Strong Brand Portfolio and Innovation
ABD continues to rely on its strong portfolio of brands. Officer’s Choice remains its biggest volume driver, contributing a significant share of total sales.
At the same time, newer brands like Iconiq White Whisky are driving growth in the premium segment. Since its launch in 2022, Iconiq has gained popularity due to its distinct positioning and appeal to younger consumers.
The company is also taking a disciplined approach to profitability by regularly reviewing product performance and discontinuing variants that do not meet margin expectations.

Premiumisation Through ABD Maestro
To strengthen its presence in the premium and luxury segment, ABD has created a dedicated subsidiary, ABD Maestro. This vertical focuses on building a high-end portfolio and improving consumer engagement in premium retail and hospitality channels.

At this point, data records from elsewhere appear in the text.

(** * Strategy-and-portfolio engine of the trading simulator

    A shallow embedding of [src/trading_simulator/app.py]: the price history,
    the moving-average crossover detector, the trade executor, the polling
    job and the main loop, together with the four SQLite tables they work
    on.

    Modelling conventions.
    - The arithmetic of Python's [float] is a parameter of the model, the
      class [Arith] over a carrier [num].  Its instance [binary64], over
      Rocq's primitive floats, is the arithmetic the program runs: IEEE 754
      doubles rounded to nearest even, with infinities, NaN and signed
      zeros.  Its instance [exact] computes in the rationals without
      rounding.  A property of the control flow and of the tables is proved
      for every arithmetic, so for [binary64]; a property that rests on the
      laws of an ordered field is proved for [exact].
    - [sum] adds from left to right and rounds every addition.  (From
      version 3.12 on CPython carries a compensation term through a sum of
      floats, which can change the last bit of a sum; the model follows the
      plain sum.)
    - A Python [int] is a [Z]; window lengths may be any integer and slices
      follow Python's rules for negative indices.  The conversion of an
      [int] to a [float] is correctly rounded; for an [int] beyond the range
      of a double Python raises [OverflowError], where [binary64] converts
      to an infinity.
    - A [datetime] is its position on the time line (a [Z]); the text that
      [isoformat()] stores sorts in the same order.
    - A table with a primary key is a finite map from the key to the other
      columns; the [trades] table, whose key is an auto-incremented row id,
      is the list of its rows in insertion order.
    - Every helper of the source opens its own connection and commits before
      it returns, so a helper is one committed step on the database. *)

From Stdlib Require Import ZArith QArith Lqa Lia Bool String List Floats.
From stdpp Require Import gmap strings list fin_maps sorting.
Import ListNotations.

Set Warnings "-inexact-float".

Local Open Scope Z_scope.

(** ** Python values *)

Module Py.

(** The exceptions the modelled code can raise. *)
Inductive error : Type :=
| ZeroDivisionError
| IndexError.

Inductive result (A : Type) : Type :=
| Ok (a : A)
| Raise (e : error).
Arguments Ok {A} a.
Arguments Raise {A} e.

Definition bind {A B : Type} (m : result A) (k : A -> result B) : result B :=
  match m with
  | Ok a => k a
  | Raise e => Raise e
  end.
(** [dl_init] returns when the buffers have their declared size and there
    is room for the default overlay; it leaves the cursor at the start of
    the first buffer, on a terminator. *)
Lemma dl_init_run s :
  0 < DL_DRAM_BUFFER_SIZE ->
  0 < DL_MAX_OVERLAY_COUNT ->
  Z.of_nat (length (dl_buffers s)) = 2 * DL_DRAM_BUFFER_SIZE ->
  exists s',
    dl_init s = Ok tt s'
    /\ Z.of_nat (length (dl_buffers s')) = 2 * DL_DRAM_BUFFER_SIZE
    /\ load (dl_buffers s') 0 = Some (dl_terminator_word 0)
    /\ dl_buf_idx s' = dl_buf_idx s
    /\ dl_cur_pointer s' = 0
    /\ dl_sentinel s' = 0 + DL_DRAM_BUFFER_SIZE - DL_MAX_COMMAND_SIZE
    /\ dl_overlay_count s' = 1
    /\ dl_is_running s' = dl_is_running s
    /\ hw s' = hw s.
Proof.
  intros HN HK Hlen.
  assert (Hm : exists l1, memset_words (dl_buffers s) 0 DL_DRAM_BUFFER_SIZE = Some l1).
  { eexists. apply memset_in_range; lia. }
  destruct Hm as [l1 Hl1].
  pose proof (memset_length _ _ _ _ Hl1) as Len1.
  assert (Hw : load l1 0 = Some 0).
  { apply (load_memset_inside _ _ _ _ 0 Hl1). lia. }
  assert (Hl2 : store l1 0 (dl_terminator_word 0)
                = Some (<[Z.to_nat 0 := dl_terminator_word 0]> l1)).
  { apply store_in_range. lia. }
  destruct (Z.to_nat DL_MAX_OVERLAY_COUNT) as [|k] eqn:EK; [lia|].
  eexists. split.
  - unfold dl_init, bind, modify, gets, memset_buffer, dl_terminator, read_word,
      write_word, set_dl_dram_addr, get_overlay_descriptor,
      set_overlay_descriptor, bind, modify.
    cbn. unfold buffer_start. change (0 * DL_DRAM_BUFFER_SIZE) with 0.
    rewrite Hl1. cbn. rewrite Hw. cbn.
    rewrite Hl2. cbn. rewrite EK. cbn. reflexivity.
  - cbn. repeat split; try reflexivity.
    + rewrite length_insert. lia.
    + apply (load_store_eq _ _ _ _ Hl2).
Qed.

(** Commits inside the active buffer.  When the commit pointer lies in the
    active buffer and the word after it in [dl_buffers], a commit that
    crosses the sentinel appends the jump word (0x04 in the top byte, the
    physical address of the other buffer below it) right after the committed
    words, leaves the other buffer zero-filled behind a fresh terminator,
    makes it the active buffer and puts the sentinel [DL_MAX_COMMAND_SIZE]
    words before its end; a commit that does not cross the sentinel changes
    no word but the terminator at the new cursor and does not switch. *)
Theorem dl_write_end_commit s dl :
  terminator_ok ->
  wf s ->
  active_start s <= dl < active_start s + DL_DRAM_BUFFER_SIZE ->
  dl + 1 < 2 * DL_DRAM_BUFFER_SIZE ->
  (dl_sentinel s < dl ->
   exists s', dl_write_end dl s = Ok tt s' /\ switched s dl s')
  /\ (dl <= dl_sentinel s ->
      exists s', dl_write_end dl s = Ok tt s' /\ stayed s dl s').
Proof.
  intros Hterm Hwf Hdl Hnext.
  apply dl_write_end_spec;
    [exact Hterm | apply Hwf | apply Hwf | exact Hdl | exact Hnext].
Qed.

(** The invariant, where it holds.  After [dl_init] run with [dl_buf_idx]
    at 0, and after a commit whose pointer lies in the active buffer with the
    word after it in [dl_buffers], switch or not, the word at the write
    cursor is a terminator, the cursor is at or before the sentinel, and the
    sentinel lies [DL_MAX_COMMAND_SIZE] words before the end of the active
    buffer. *)
Theorem transport_invariant :
  sizes_ok -> terminator_ok -> 0 < DL_MAX_OVERLAY_COUNT ->
  (forall s,
      dl_buf_idx s = 0 ->
      Z.of_nat (length (dl_buffers s)) = 2 * DL_DRAM_BUFFER_SIZE ->
      exists s', dl_init s = Ok tt s' /\ wf s')
  /\ (forall s dl,
         wf s ->
         active_start s <= dl < active_start s + DL_DRAM_BUFFER_SIZE ->
         dl + 1 < 2 * DL_DRAM_BUFFER_SIZE ->
         exists s',
           dl_write_end dl s = Ok tt s' /\ wf s'
           /\ (dl_cur_pointer s' = dl \/ dl_cur_pointer s' = active_start s'))
  /\ (forall s,
         wf s ->
         exists p, dl_write_begin s = Ok p s /\ active_start s <= p <= dl_sentinel s).
Proof.
  intros Hsz Hterm HK. split; [|split].
  - intros s Hidx Hlen. unfold sizes_ok in Hsz.
    destruct (dl_init_run s) as (s' & Hrun & Hlen' & Hw & Hi & Hc & Hs & _);
      [lia | exact HK | exact Hlen |].
    exists s'. split; [exact Hrun|].
    constructor.
    + exact Hlen'.
    + left. congruence.
    + unfold active_start, buffer_start. rewrite Hi, Hidx, Hc. lia.
    + rewrite Hc, Hs. lia.
    + unfold active_start, buffer_start. rewrite Hs, Hi, Hidx. lia.
    + rewrite Hc. exists (dl_terminator_word 0). split; [exact Hw | apply Hterm].
  - intros s dl Hwf Hdl Hnext.
    destruct (dl_write_end_wf s dl Hterm Hsz Hwf Hdl Hnext)
      as (s' & Hrun & Hwf' & Hsw & Hst).
    exists s'. split; [exact Hrun|]. split; [exact Hwf'|].
    destruct (Z.lt_ge_cases (dl_sentinel s) dl) as [Hcross | Hle].
    + right. destruct (Hsw Hcross). congruence.
    + left. destruct (Hst Hle). assumption.
  - intros s [_ _ Hlo Hhi _ _]. exists (dl_cur_pointer s).
    split; [reflexivity | lia].
Qed.

(** A commit pointer past [dl_buffers]: the first store of [dl_write_end] is
    already outside the array. *)
Lemma dl_write_end_outside dl s :
  Z.of_nat (length (dl_buffers s)) <= dl -> dl_write_end dl s = Undefined.
Proof.
  intros Hdl. unfold dl_write_end, bind, dl_terminator, read_word, bind.
  destruct (load (dl_buffers s) dl) as [w|] eqn:E; [|reflexivity].
  apply load_Some_range in E. lia.
Qed.

(** A commit at the first word of the second buffer, made while the first
    buffer is active: the jump word is stored over the fresh terminator of
    the second buffer, where the new cursor stands. *)
Lemma dl_write_end_at_buffer_end s :
  Z.of_nat (length (dl_buffers s)) = 2 * DL_DRAM_BUFFER_SIZE ->
  1 < DL_DRAM_BUFFER_SIZE ->
  dl_buf_idx s = 0 ->
  dl_sentinel s < DL_DRAM_BUFFER_SIZE ->
  exists s',
    dl_write_end DL_DRAM_BUFFER_SIZE s = Ok tt s'
    /\ dl_buf_idx s' = 1
    /\ dl_cur_pointer s' = DL_DRAM_BUFFER_SIZE
    /\ dl_sentinel s' = 2 * DL_DRAM_BUFFER_SIZE - DL_MAX_COMMAND_SIZE
    /\ Z.of_nat (length (dl_buffers s')) = 2 * DL_DRAM_BUFFER_SIZE
    /\ load (dl_buffers s') DL_DRAM_BUFFER_SIZE = Some (jump_word DL_DRAM_BUFFER_SIZE).
Proof.
  intros Hlen HN Hidx Hcross.
  destruct (dl_write_end_switch DL_DRAM_BUFFER_SIZE s Hlen (or_introl Hidx))
    as (w & l1 & l2 & w2 & l3 & l4 & w5 & l5
        & Hw & Hl1 & Hl2 & Hw2 & Hl3 & Hl4 & Hw5 & Hl5 & Hrun);
    [lia | lia | exact Hcross |].
  assert (Ho : other_start s = DL_DRAM_BUFFER_SIZE).
  { unfold other_start, buffer_start. rewrite Hidx. lia. }
  rewrite Ho in *.
  eexists. split; [exact Hrun|].
  cbn [dl_buf_idx dl_cur_pointer dl_sentinel dl_buffers].
  split; [rewrite Hidx; reflexivity|]. split; [reflexivity|].
  split; [lia|]. split.
  - rewrite (store_length _ _ _ _ Hl5), (store_length _ _ _ _ Hl4),
      (store_length _ _ _ _ Hl3), (memset_length _ _ _ _ Hl2),
      (store_length _ _ _ _ Hl1). exact Hlen.
  - rewrite (load_store_ne _ _ DL_DRAM_BUFFER_SIZE _ _ Hl5) by lia.
    apply (load_store_eq _ _ _ _ Hl4).
Qed.
(** C2: the zero-fill of construction from an image starts at byte 0 of
    memory, not at the first byte of the new frames. After one program is
    loaded on frames 0..8 its code fills frame 0; loading a second program,
    whose frames are 9..17, leaves frame 0 all zero. *)
Theorem image_zero_fill_clears_earlier_frames :
  Sample.exec Sample.image Sample.boot = Done (Sample.first, Sample.loaded1) ∧
  totalPagesCount Sample.loaded1 = 9 ∧
  Sample.frames 0 1 Sample.loaded1 = replicate 128 x2a ∧
  Sample.exec Sample.image Sample.loaded1
    = Done (Sample.second, Sample.loaded2) ∧
  Sample.frames_of Sample.second Sample.loaded2 = Some (seqZ 9 9) ∧
  Sample.frames 0 1 Sample.loaded2 = replicate 128 x00.
Proof. repeat split; vm_compute; reflexivity. Qed.

(** C3: [Translate] does not read the table it is given. Called on an
    object whose own table maps page 0 to frame 9, with a table whose entry
    0 is not valid, it returns [NoException] and the address in frame 9,
    where the table passed calls for a [PageFaultException]; and it marks
    the entry of the object's own table as used. *)
Theorem Translate_reads_the_member_table :
  pageTable Sample.space = 1%positive ∧
  heap Sample.mapped !! 2%positive = Some Sample.other_table ∧
  valid <$> Sample.entry_of 2%positive 0 Sample.mapped = Some false ∧
  Sample.translate Sample.space 4 2%positive 1 Sample.mapped
    = Done (NoException, Some (9 * 128 + 4), Sample.mapped_used) ∧
  heap Sample.mapped_used !! 2%positive = Some Sample.other_table ∧
  use <$> Sample.entry_of 1%positive 0 Sample.mapped_used = Some true.
Proof. repeat split; vm_compute; reflexivity. Qed.

(** ** The theorems above at the concrete machine *)

Lemma sample_machine_ok : machine_ok 128 32 4096.
Proof. unfold machine_ok, INT_MAX. repeat split; (reflexivity || (intros H; discriminate H)). Defined.

Lemma sample_translate :
  Sample.translate Sample.space 4 1%positive 3 Sample.mapped
  = Done (NoException, Some 1156, Sample.mapped_used).
Proof. vm_compute. reflexivity. Defined.

(** Page 0 of the hand-made mapping is valid and on frame 9, so an aligned
    access to byte 4 goes through. *)
Lemma Translate_fault_order_witness :
  machine_ok 128 32 4096 ∧
  heap Sample.mapped !! pageTable Sample.space = Some Sample.table ∧
  3 ≤ Z.of_nat (length Sample.table) ∧
  ∃ s' tbl' entry',
    Sample.translate Sample.space 4 1%positive 3 Sample.mapped
    = Done (NoException, Some (9 * 128 + 4), s') ∧
    heap s' !! pageTable Sample.space = Some tbl' ∧
    tbl' !! Z.to_nat (to_uint 4 / 128) = Some entry' ∧
    use entry' = true.
Proof.
  assert (heap Sample.mapped !! pageTable Sample.space = Some Sample.table)
    as Htbl by reflexivity.
  assert (3 ≤ Z.of_nat (length Sample.table)) as Hlen by (simpl; lia).
  split; [exact sample_machine_ok|]. split; [exact Htbl|]. split; [exact Hlen|].
  destruct (Translate_fault_order 128 32 4096 Sample.space 4 1%positive 3
              Sample.mapped Sample.table sample_machine_ok Htbl Hlen)
    as (_ & _ & H).
  destruct H as (entry & Hentry & _ & _ & Hgood);
    [reflexivity | reflexivity |].
  vm_compute in Hentry. injection Hentry as <-.
  destruct (Hgood eq_refl eq_refl)
    as (_ & s' & tbl' & entry' & Hrun & Htbl' & Hentry' & Huse & _).
  exists s', tbl', entry'.
  split; [exact Hrun|]. split; [exact Htbl'|]. split; [exact Hentry'|].
  exact Huse.
Defined.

Actor Ranveer Singh has joined the venture as a co-founder and creative partner, adding brand visibility and appeal.
ABD Maestro’s portfolio includes products such as Zoya Gin and Russian Standard Vodka, along with brands acquired from Fullarton Distilleries. The company has also entered the luxury segment with limited-edition offerings, including high-value single malts.
Outlook
ABD’s growth strategy is built on three key pillars—premiumisation, backward integration, and disciplined capital allocation. By strengthening its supply chain, investing in brands, and expanding its premium portfolio, the company is positioning itself to benefit from the rising demand for higher-end alcoholic beverages in India.
With a strong presence across key markets and a sharper focus on profitability, ABD is well placed for sustained growth in the evolving spirits industry.